The initial takeaway was that the binary classifier trained on F1 with backgrounds included performed the most accurately, with its performance decreasing along F2 and F3. But the multi-classifier trained on F3 with backgrounds removed was a very close runner-up — differing in accuracy by 0.7%. In fact, the binary classifier trained on images without backgrounds also saw increasing accuracies up to the F3 level, as opposed to the binary and multi-classifier models on backgrounds included that started losing accuracy after the F1 and F2 rounds.

This suggests to us that removing the backgrounds from the images before giving them to FIIGNET allowed FIIGNET to generate more realistic images with each round, allowing both the binary and multi-classifier to perform even better the more FIIGNET-generated images we gave them.

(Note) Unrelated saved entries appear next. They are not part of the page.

(** * sheriff: group- and version-filtered marshalling of Go values

    A shallow embedding of [sheriff.go] and [group_set.go].

    Go values are seen the way the walker sees them, through [reflect]:
    a value has a kind, a method set (which of the interfaces tested by
    [marshalValue] its dynamic type implements) and, for composite kinds,
    its parts.  The walker itself is a pair of mutually recursive
    functions that mutate one shared [groupSet] (the parents set) in
    place; here that set is threaded through every call, and every call
    returns the set as it left it. *)

From Stdlib Require Import ZArith Lia List Bool String Ascii Permutation.
From stdpp Require Import base option list gmap strings fin_maps.

Set Warnings "-register-all".

Local Open Scope string_scope.
Local Open Scope Z_scope.

(** ** reflect: kinds, types and values *)

Module reflect.

(** [reflect.Kind].  The kinds of the values that have no parts the
    walker looks into come first, as a type of their own. *)
Inductive BasicKind : Set :=
  | Bool
  | Int | Int8 | Int16 | Int32 | Int64
  | Uint | Uint8 | Uint16 | Uint32 | Uint64 | Uintptr
  | Float32 | Float64 | Complex64 | Complex128
  | Array | Chan | Func | String | UnsafePointer.

Inductive Kind : Set :=
  | Invalid
  | Basic (k : BasicKind)
  | Interface | Map | Ptr | Slice | Struct.

Coercion Basic : BasicKind >-> Kind.

#[global] Instance BasicKind_eq_dec : EqDecision BasicKind.
Proof. solve_decision. Defined.

#[global] Instance Kind_eq_dec : EqDecision Kind.
Proof. solve_decision. Defined.

(** The interfaces [marshalValue] tests a value against:
    [sheriff.Marshaller], then [json.Marshaler], [encoding.TextMarshaler]
    and [fmt.Stringer]. *)
Record MethodSet : Set := {
  implMarshaller : bool;
  implJSONMarshaler : bool;
  implTextMarshaler : bool;
  implStringer : bool
}.

Definition noMethods : MethodSet :=
  {| implMarshaller := false; implJSONMarshaler := false;
     implTextMarshaler := false; implStringer := false |}.

(** What a value of a non-composite kind holds, and what a map key holds. *)
Inductive Payload : Set :=
  | PBool (b : bool)
  | PInt (z : Z)
  | PStr (s : string)
  | POther (zero : bool).

#[global] Instance Payload_eq_dec : EqDecision Payload.
Proof. solve_decision. Defined.

(** [reflect.StructField]: [Exported] is [PkgPath == ""], [Tag] holds the
    key/value pairs of the struct tag. *)
Record StructField : Set := {
  Name : string;
  Exported : bool;
  Anonymous : bool;
  Tag : list (string * string)
}.

(** [field.Tag.Get(key)]: the value of the first pair under [key], the
    empty string when there is none. *)
Fixpoint Tag_Get (tag : list (string * string)) (key : string) : string :=
  match tag with
  | [] => ""
  | (k, v) :: rest => if bool_decide (k = key) then v else Tag_Get rest key
  end.

(** [reflect.Type], as far as the walker looks at it: its kind, the
    element type of a pointer type and the fields of a struct type. *)
Inductive Type_ : Set :=
  | StructType (fields : list StructField)
  | PtrType (elem : Type_)
  | OtherType (k : Kind).

Definition Type_Kind (t : Type_) : Kind :=
  match t with StructType _ => Struct | PtrType _ => Ptr | OtherType k => k end.

(** [t.Elem()] of a pointer type. *)
Definition Type_Elem (t : Type_) : Type_ :=
  match t with PtrType elem => elem | _ => OtherType Invalid end.

(** The fields [t.Field(0)], ..., [t.Field(t.NumField()-1)]. *)
Definition Type_Fields (t : Type_) : list StructField :=
  match t with StructType fs => fs | _ => [] end.

(** The key type of a map: its kind, and whether it is the predeclared
    [string] (the only type for which [key.Interface().(string)] holds). *)
Record KeyType : Set := { keyKind : Kind; keyIsString : bool }.

(** Go values.  [Scalar] stands for the values of every basic kind.  The
    entries of a [MapVal] are listed in an arbitrary order that carries no
    meaning (a Go map has none); the order in which a program sees them is
    chosen by the runtime at every [MapKeys] call.  [IfaceVal] is a slot
    of interface type (a field, an element), holding a dynamic value or
    nil.  Values are trees: the walker does not detect cycles and the
    package documents none as supported. *)
Inductive GoValue : Set :=
  | Scalar (ms : MethodSet) (k : BasicKind) (p : Payload)
  | Pointer (ms : MethodSet) (pointee : GoValue)
  | NilPointer (ms : MethodSet) (elem : Type_)
  | StructVal (ms : MethodSet) (fields : list (StructField * GoValue))
  | SliceVal (ms : MethodSet) (elems : list GoValue)
  | MapVal (ms : MethodSet) (kt : KeyType) (entries : list (Payload * GoValue))
  | IfaceVal (dyn : option GoValue).

(** A Go [interface{}]: nil, or a dynamic value. *)
Abbreviation iface := (option GoValue).

Definition methods (g : GoValue) : MethodSet :=
  match g with
  | Scalar ms _ _ | Pointer ms _ | NilPointer ms _ | StructVal ms _
  | SliceVal ms _ | MapVal ms _ _ => ms
  | IfaceVal _ => noMethods
  end.

Definition kindOf (g : GoValue) : Kind :=
  match g with
  | Scalar _ k _ => Basic k
  | Pointer _ _ | NilPointer _ _ => Ptr
  | StructVal _ _ => Struct
  | SliceVal _ _ => Slice
  | MapVal _ _ _ => Map
  | IfaceVal _ => Interface
  end.

Fixpoint typeOf (g : GoValue) : Type_ :=
  match g with
  | Scalar _ k _ => OtherType (Basic k)
  | Pointer _ pointee => PtrType (typeOf pointee)
  | NilPointer _ elem => PtrType elem
  | StructVal _ fields => StructType (map fst fields)
  | SliceVal _ _ => OtherType Slice
  | MapVal _ _ _ => OtherType Map
  | IfaceVal _ => OtherType Interface
  end.

(** [reflect.Value]: the zero Value, or a handle on a Go value.  [ro] is
    set when the handle was obtained through an unexported struct field
    and is inherited by the handles obtained from it; [CanInterface] is
    its negation.  A handle made by [ValueOf] does not carry it. *)
Inductive Value : Set :=
  | Zero
  | Val (ro : bool) (g : GoValue).

Definition ValueOf (data : iface) : Value :=
  match data with None => Zero | Some g => Val false g end.

Definition IsValid (v : Value) : bool :=
  match v with Zero => false | Val _ _ => true end.

Definition CanInterface (v : Value) : bool :=
  match v with Zero => false | Val ro _ => negb ro end.

Definition Value_Kind (v : Value) : Kind :=
  match v with Zero => Invalid | Val _ g => kindOf g end.

(** [v.Type()]; panics ([None]) on the zero Value. *)
Definition Value_Type (v : Value) : option Type_ :=
  match v with Zero => None | Val _ g => Some (typeOf g) end.

(** [v.Elem()] of a pointer: the zero Value for a nil pointer. *)
Definition Elem (v : Value) : Value :=
  match v with
  | Val ro (Pointer _ pointee) => Val ro pointee
  | _ => Zero
  end.

(** [v.Interface()]; panics ([None]) on the zero Value.  A slot of
    interface type yields the dynamic value it holds. *)
Definition Value_Interface (v : Value) : option iface :=
  match v with
  | Zero => None
  | Val _ (IfaceVal dyn) => Some dyn
  | Val _ g => Some (Some g)
  end.

(** [v.Field(i)] of a struct; panics ([None]) when [v] is not a struct
    with a field [i]. *)
Definition Field (v : Value) (i : nat) : option Value :=
  match v with
  | Val ro (StructVal _ fields) =>
      match nth_error fields i with
      | Some (f, x) => Some (Val (ro || negb (Exported f)) x)
      | None => None
      end
  | _ => None
  end.

(** The Values [v.Index(0)], ..., [v.Index(v.Len()-1)] of a slice. *)
Definition Indexes (v : Value) : list Value :=
  match v with
  | Val ro (SliceVal _ elems) => map (Val ro) elems
  | _ => []
  end.

End reflect.

Coercion reflect.Basic : reflect.BasicKind >-> reflect.Kind.

Abbreviation iface := (option reflect.GoValue).

(** ** Results *)

(** The generic tree handed back to the caller as an [interface{}]: nil, a
    Go value passed through unchanged, a [[]interface{}] or a
    [map[string]interface{}]. *)
Inductive Node : Type :=
  | NNil
  | NVal (g : reflect.GoValue)
  | NSlice (elems : list Node)
  | NMap (entries : gmap string Node).

Definition ofIface (val : iface) : Node :=
  match val with None => NNil | Some g => NVal g end.

(** Go [error] values that can come out of a call: the package's own
    [MarshalInvalidTypeError], or an error made elsewhere (by the version
    library, by a [Marshaller] of the caller), identified by its message. *)
Inductive error : Type :=
  | MarshalInvalidTypeError (t : reflect.Kind) (data : iface)
  | ErrorString (msg : string).

Inductive PanicReason : Set :=
  | ZeroValueType        (* reflect: call of Value.Type on zero Value *)
  | ZeroValueField       (* reflect: call of Value.Field on zero Value *)
  | ZeroValueInterface   (* reflect: call of Value.Interface on zero Value *)
  | NilVersion           (* nil pointer dereference in Version.Compare *)
  | KeyNotString         (* interface conversion: key is not string *)
  | InDelegate.          (* a panic raised by a Marshaller of the caller *)

(** How a call ends: [(x, nil)], [(nil, err)], a panic, or (for the
    embedding only) recursion cut off by lack of fuel. *)
Inductive outcome (A : Type) : Type :=
  | Return (a : A)
  | Fail (e : error)
  | Panic (why : PanicReason)
  | OutOfFuel.

Arguments Return {A} a.
Arguments Fail {A} e.
Arguments Panic {A} why.
Arguments OutOfFuel {A}.

Definition returned {A} (o : outcome A) : Prop :=
  match o with Return _ | Fail _ => True | _ => False end.

(** ** group_set.go *)

(** [type groupSet map[string]int].  A key that was written stays in the
    map, also with count 0; [len] counts it. *)
Abbreviation groupSet := (gmap string Z).

(** Go's [int] on the 64-bit targets: two's complement wrap-around. *)
Definition wrap_int (z : Z) : Z := (z + 2 ^ 63) mod 2 ^ 64 - 2 ^ 63.

(** [s[group]] read: the zero value for a missing key. *)
Definition count (s : groupSet) (group : string) : Z := default 0 (s !! group).

Fixpoint incrementGroups (s : groupSet) (groups : list string) : groupSet :=
  match groups with
  | [] => s
  | g :: rest => incrementGroups (<[g := wrap_int (count s g + 1)]> s) rest
  end.

Fixpoint decrementGroups (s : groupSet) (groups : list string) : groupSet :=
  match groups with
  | [] => s
  | g :: rest => decrementGroups (<[g := wrap_int (count s g - 1)]> s) rest
  end.

Definition contains (s : groupSet) (group : string) : bool := 0 <? count s group.

Fixpoint containsAny (s : groupSet) (groups : list string) : bool :=
  match groups with
  | [] => false
  | g :: rest => if contains s g then true else containsAny s rest
  end.

(** [len(s)]. *)
Definition len (s : groupSet) : nat := size s.

(** ** What the walker consumes from outside the package *)

(** [github.com/hashicorp/go-version]: [NewVersion] returns a version or
    an error (its message), [LessThan] and [GreaterThan] compare a non-nil
    receiver with a version. *)
Class VersionLib : Type := {
  Version : Type;
  NewVersion : string -> Version + string;
  LessThan : Version -> Version -> bool;
  GreaterThan : Version -> Version -> bool
}.

(** [type Options struct]; [ApiVersion] is a pointer and may be nil. *)
Record Options `{VersionLib} : Type := {
  Groups : list string;
  ApiVersion : option Version;
  OutputFieldsWithNoGroup : bool;
  InheritGroups : bool
}.

(** The [Marshal(options)] methods of the caller's types that implement
    [Marshaller], as functions of the receiver and the options; a method
    that returns an error is taken to return nothing else. *)
Class Marshallers `{VersionLib} : Type := {
  Marshaller_Marshal : reflect.GoValue -> Options -> outcome Node;
  Marshaller_terminates : forall g options, Marshaller_Marshal g options <> OutOfFuel
}.

(** The Go runtime: [MapKeys] lists the entries of a map in the order in
    which [v.MapKeys()] hands out their keys, an order the language leaves
    unspecified. *)
Class Runtime : Type := {
  MapKeys : list (reflect.Payload * reflect.GoValue) ->
            list (reflect.Payload * reflect.GoValue);
  MapKeys_Permutation : forall entries, Permutation (MapKeys entries) entries
}.

(** [strings.Split(s, ",")]. *)
Fixpoint Split_comma (s : string) : list string :=
  match s with
  | EmptyString => [EmptyString]
  | String c rest =>
      if bool_decide (c = ","%char) then EmptyString :: Split_comma rest
      else match Split_comma rest with
           | hd :: tl => String c hd :: tl
           | [] => [String c EmptyString]
           end
  end.

(** Modelled from the spec: [parseTag] is declared in a file of the
    package that is not part of the sources at hand.  It splits the naming
    tag into the name (up to the first comma) and the modifiers that
    follow it. *)
Definition parseTag (tag : string) : string * list string :=
  match Split_comma tag with
  | name :: opts => (name, opts)
  | [] => (tag, [])
  end.

(** Modelled from the spec: [tagOptions.Contains], missing like
    [parseTag]; whether a modifier is set on the naming tag. *)
Definition Contains (opts : list string) (optionName : string) : bool :=
  existsb (fun o => bool_decide (o = optionName)) opts.

(** Modelled from the spec: [isEmptyValue], missing like [parseTag]; the
    zero/empty value of a type is the empty sequence, mapping or string,
    the zero number, false, and the nil reference. *)
Definition isEmptyValue (v : reflect.Value) : bool :=
  match v with
  | reflect.Zero => false
  | reflect.Val _ g =>
      match g with
      | reflect.Scalar _ _ (reflect.PBool b) => negb b
      | reflect.Scalar _ _ (reflect.PInt z) => bool_decide (z = 0)
      | reflect.Scalar _ _ (reflect.PStr s) => bool_decide (s = "")
      | reflect.Scalar _ _ (reflect.POther zero) => zero
      | reflect.Pointer _ _ => false
      | reflect.NilPointer _ _ => true
      | reflect.StructVal _ _ => false
      | reflect.SliceVal _ elems => bool_decide (elems = [])
      | reflect.MapVal _ _ entries => bool_decide (entries = [])
      | reflect.IfaceVal dyn => bool_decide (dyn = None)
      end
  end.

Otherwise, leaving the backgrounds in seemed to cause the quality of FIIGNET-generated images to decrease after F1 and F2, causing the models to peter out after the number of FIIGNET-generated images dominated the number of real-life images.

So, in conclusion, training a computer vision model on a mixed dataset of real-life and AI-generated images actually increases its performance on real-life images, provided that you are careful with how you process the images beforehand (etc. removing backgrounds) and prioritize features that are easily distinguishable by an image segmentation model (like dark spots).

What’s next for the aquaponics farm? 

The sustainable farming startup we worked with, V-Plus Agritech, was founded by my professor’s colleague, and we had the opportunity to meet him and visit one of the company’s farms. During our conversation, we floated the idea of mounting a small camera near one of his plant towers that could periodically photograph the plants and send the images to our model. We also suggested that he keep records of his previous emails to the Singapore Food Agency containing the images of his lettuce plants labeled with the various suggestions that the SFA had for him, potentially serving as the starting point for a more tailored dataset.

Hopefully, our professor’s next team of students can build off our work next summer as they continue to address V-Plus Agritech’s sustainable farming needs!

My research team with V-Plus Agritech’s CEO.

What was I doing in Singapore?

I applied for the National University of Singapore’s Summer Engineering Research Internship for U.S. Students (SERIUS) through my home school, Penn. I wanted to work with my professor, Dr. Kelvin Fong, on this research project, as I’ve been involved in ML research for a couple of years now and wanted to learn more about using technology to solve sustainability challenges. I was fortunate to be accepted into NUS’s Department of Electrical and Computer Engineering as a summer exchange student for this project, and I couldn’t have been happier with how my study abroad experience turned out.

I’ve always wanted to visit Singapore for its diversity and culture, and I was not disappointed – from enjoying the world-class public transportation and delicious foods to exploring every corner of the city-state with all the wonderful people I met, I had a lot to be excited about from start to finish. The machine learning experience and research skills I gained continue to inform my current work in Penn Medicine’s Advanced Cardiovascular Imaging Lab, and learning about the importance of sustainability through this project inspired me to lead the development of a sustainable transportation app as a Project Manager with Penn Spark the following fall. I hope I’ll be able to intern abroad again, and I’ll definitely be back to visit Singapore soon.